Should Christians embrace this new form of therapy?

Introduction

Modern society has a complicated relationship with drugs. On one hand, there are medications and pharmaceuticals that can be used to cure illnesses or save a person’s life. On the other hand, however, there are recreational drugs that people mostly use to get high or “stoned.” In other words, people often use these drugs in order to experience feelings of euphoria and carefree bliss.

Why would people willingly use mind-altering substances like these? Mainly because they want to escape their day-to-day troubles. But while drugs and psychedelics may seem good at the moment, they can also wreak havoc on a person.

Drugs can cause a person to become addicted, forming a psychological and physical dependence on the substance. From a physical health standpoint, drug addiction can inflict long-term damage on a person’s brain, lungs, and heart. Additionally, psychedelics and drugs can show people nightmarish hallucinations, scarring them for life.

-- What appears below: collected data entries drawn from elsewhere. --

Definition Esys_SequenceComplete_Finish (result validation : bool) :
    EM (option TPM2B * (option TPMT_TK_HASHCHECK * unit)) :=
  esys_finish (allocate [result; validation]) (fun _ => ret tt) (fun _ =>
    let! r := esys_complete (Tss2_Sys_SequenceComplete_Complete
      (wanted result (zero_2b cap_TPM2B_DIGEST)) (wanted validation zero_TPMT_TK_HASHCHECK)) in
    let! h := stored in_SequenceComplete in
    let! h := Esys_TR_Close h in
    store (fun _ => In_SequenceComplete h) ;!
    ret r).

Definition Esys_SequenceUpdate_Finish : EM unit :=
  esys_finish (ret tt) (fun _ => ret tt) (fun _ => esys_complete Tss2_Sys_SequenceUpdate_Complete).

Definition Esys_SetAlgorithmSet_Finish : EM unit :=
  esys_finish (ret tt) (fun _ => ret tt) (fun _ => esys_complete
    Tss2_Sys_SetAlgorithmSet_Complete).

Definition Esys_SetCommandCodeAuditStatus_Finish : EM unit :=
  esys_finish (ret tt) (fun _ => ret tt) (fun _ => esys_complete
    Tss2_Sys_SetCommandCodeAuditStatus_Complete).

Definition Esys_SetPrimaryPolicy_Finish : EM unit :=
  esys_finish (ret tt) (fun _ => ret tt) (fun _ => esys_complete
    Tss2_Sys_SetPrimaryPolicy_Complete).

Definition Esys_Shutdown_Finish : EM unit :=
  esys_finish (ret tt) (fun _ => ret tt) (fun _ => esys_complete Tss2_Sys_Shutdown_Complete).

Definition Esys_Sign_Finish (signature : bool) : EM (option TPMT_SIGNATURE * unit) :=
  esys_finish (allocate [signature]) (fun _ => ret tt) (fun _ => esys_complete
    (Tss2_Sys_Sign_Complete (wanted signature zero_TPMT_SIGNATURE))).

Definition Esys_SignDigest_Finish (signature : bool) : EM (option TPMT_SIGNATURE * unit) :=
  esys_finish (allocate [signature]) (fun _ => ret tt) (fun _ => esys_complete
    (Tss2_Sys_SignDigest_Complete (wanted signature zero_TPMT_SIGNATURE))).

Definition Esys_SignSequenceComplete_Finish (signature : bool) : EM (option TPMT_SIGNATURE * unit)
    :=
  esys_finish (allocate [signature]) (fun _ => ret tt) (fun _ => esys_complete
    (Tss2_Sys_SignSequenceComplete_Complete (wanted signature zero_TPMT_SIGNATURE))).

Definition Esys_SignSequenceStart_Finish (sequenceHandle : bool) : EM Z :=
  esys_finish (new_object sequenceHandle) close_new (fun '(h, p) =>
    let! n := node_at p in
    let! (tpm, _) := esys_complete (Tss2_Sys_SignSequenceStart_Complete (Some (handle (rsrc n)))) in
    upd_rsrc p (set_handle (default 0 tpm)) ;!
    upd_rsrc p (fun r => set_name (set_size0 (name r)) r) ;!
    ret h).

(** [Tss2_Sys_StartAuthSession_Complete]; what it has written stays when it fails. *)
Definition session_complete (p : nat) : EM TPM2B := fun c =>
  match node_at p c with
  | Ret (_, inr n) =>
      match run (Tss2_Sys_StartAuthSession_Complete (Some (handle (rsrc n)))
                   (Some (stack_2b cap_TPM2B_DIGEST))) (Some (sys c)) with
      | Ret (rval, (Some b, (Some h, (Some nonce, _)))) =>
          (upd_rsrc p (set_handle h) ;!
           return_if_error rval ;!
           ret nonce) (set_sys b c)
      | _ => Undef
      end
  | _ => Undef
  end.

(** The secret the key of the session is derived from, in a buffer of
    [malloc], and the entity the session is bound to *)
Definition session_secret (p : nat) (bind_ tpmKey : Z) (bindNode : option nat)
    (keyHash_size : Z) : EM (TSS2_RC + bytes) :=
  let! ok := calloc in
  if negb ok then ret (inl TSS2_ESYS_RC_MEMORY)
  else
    let! c := get in
    let! auth_ :=
      match bindNode with
      | Some q => let! n := node_at q in
          let! b := lift (access (mem_read (buffer (auth n)) 0 (size (auth n)))) in
          let! e := lift (iesys_compute_bound_entity (name (rsrc n)) (auth n)) in
          upd_session p (set_bound_entity e) ;!
          ret b
      | None => ret []
      end in
    let! salt_ :=
      (if negb (tpmKey =? ESYS_TR_NONE)
       then lift (access (mem_read (buffer (salt c)) 0 keyHash_size)) else ret []) in
    ret (inr (auth_ ++ salt_)).

(** The derivation of the key of the session; a result [inl r] is returned
    without the cleanup. *)
Definition session_key (p : nat) (lnonceTPM : TPM2B) : EM (TSS2_RC + unit) :=
  let! (bind_, tpmKey, authHash_, nonce) := stored in_StartAuthSession in
  let! bindNode := esys_GetResourceObject bind_ in
  let! tpmKeyNode := esys_GetResourceObject tpmKey in
  let! keyHash_size :=
    match tpmKeyNode with
    | None => ret (inr 0)
    | Some q =>
        let! n := node_at q in
        let! pub := lift (rsrc_key_pub (misc (rsrc n))) in
        code (crypto (iesys_crypto_hash_get_digest_size (TPMT_PUBLIC_nameAlg (smember pub))))
    end in
  match keyHash_size with
  | inl r => ret (inl r)
  | inr keyHash_size =>
      let! authHash_size := code (crypto (iesys_crypto_hash_get_digest_size authHash_)) in
      match authHash_size with
      | inl r => ret (inl r)
      | inr authHash_size =>
          if (bind_ =? ESYS_TR_RH_NULL) && (tpmKey =? ESYS_TR_NONE) then ret (inr tt)
          else
            let! secret := session_secret p bind_ tpmKey bindNode keyHash_size in
            match secret with
            | inl r => ret (inl r)
            | inr secret =>
                let! s := session_at p in
                let! key := code (crypto (iesys_crypto_KDFa authHash_ secret (Some "ATH"%string)
                  lnonceTPM nonce (authHash_size * 8) None (buffer (sessionKey s)) false)) in
                match key with
                | inl r => ret (inl r)
                | inr (key, _) =>
                    upd_session p (set_sessionKey (MkTPM2B (wrap 16 authHash_size) key)) ;!
                    ret (inr tt)
                end
            end
      end
  end.

(** [error_cleanup] gives the handle of the TPM to [Esys_FlushContext] and
    returns its code. *)
Definition session_cleanup (fuel : nat) (new : Z * nat) (r : TSS2_RC) : EM TSS2_RC :=
  let! n := node_at new.2 in
  let! r :=
    (if negb (handle (rsrc n) =? ESYS_TR_NONE) then
       let! x := code (Esys_FlushContext fuel (handle (rsrc n))) in ret (code_of x)
     else ret r) in
  then_return (close_new new) r.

All of these reasons are good enough to avoid drugs on a surface level. But what happens when people begin to use psychedelic drugs as a form of therapy?

In the past few years, medical practitioners have begun trying to answer that question. Recently, there has been a growing movement of people taking drugs like dimethyltryptamine (DMT) and psilocybin to treat mental illnesses like depression and PTSD. This new rise in psychedelic drug use is especially prominent among young adults.

Some psychedelic trips apparently seem to improve a person’s mental health. Many users claim to learn new truisms about themselves, the world, and/or the universe through their trips. Others claim to have found God via their drug trip. But are things really as good as they seem?

Unfortunately, at the time of this writing, there is not a lot of information on psychedelics from a Biblical worldview. But as Christians, we must test every spirit and cultural phenomenon (1 John 4:1). While psychedelics may seem harmless on the surface, this author supports the view that they have dangerous side effects that outweigh potential benefits.

Christians should mainly avoid psychedelics for two reasons: they disrupt nepho (sober-mindedness), and they are related to pharmakeia (sorcery or witchcraft).

The Importance of Nepho

The Greek word nepho or nephomen means to be sober-minded or to abstain from wine. This word is used multiple times in the New Testament as a command issued to Christians. Consider the following two verses:

Be sober-minded; be watchful. Your adversary the devil prowls around like a roaring lion, seeking someone to devour (1 Peter 5:8).

And do not get drunk with wine, for that is debauchery, but be filled with the Spirit, (Ephesians 5:18)

These verses are examples of how Christians ought to be: alert and clear-headed. In our walk with the Lord, we must not be mastered by anything (1 Corinthians 6:12). Additionally, since our bodies are temples of the Holy Spirit, we are to honor God with our bodies (1 Corinthians 6:19–20).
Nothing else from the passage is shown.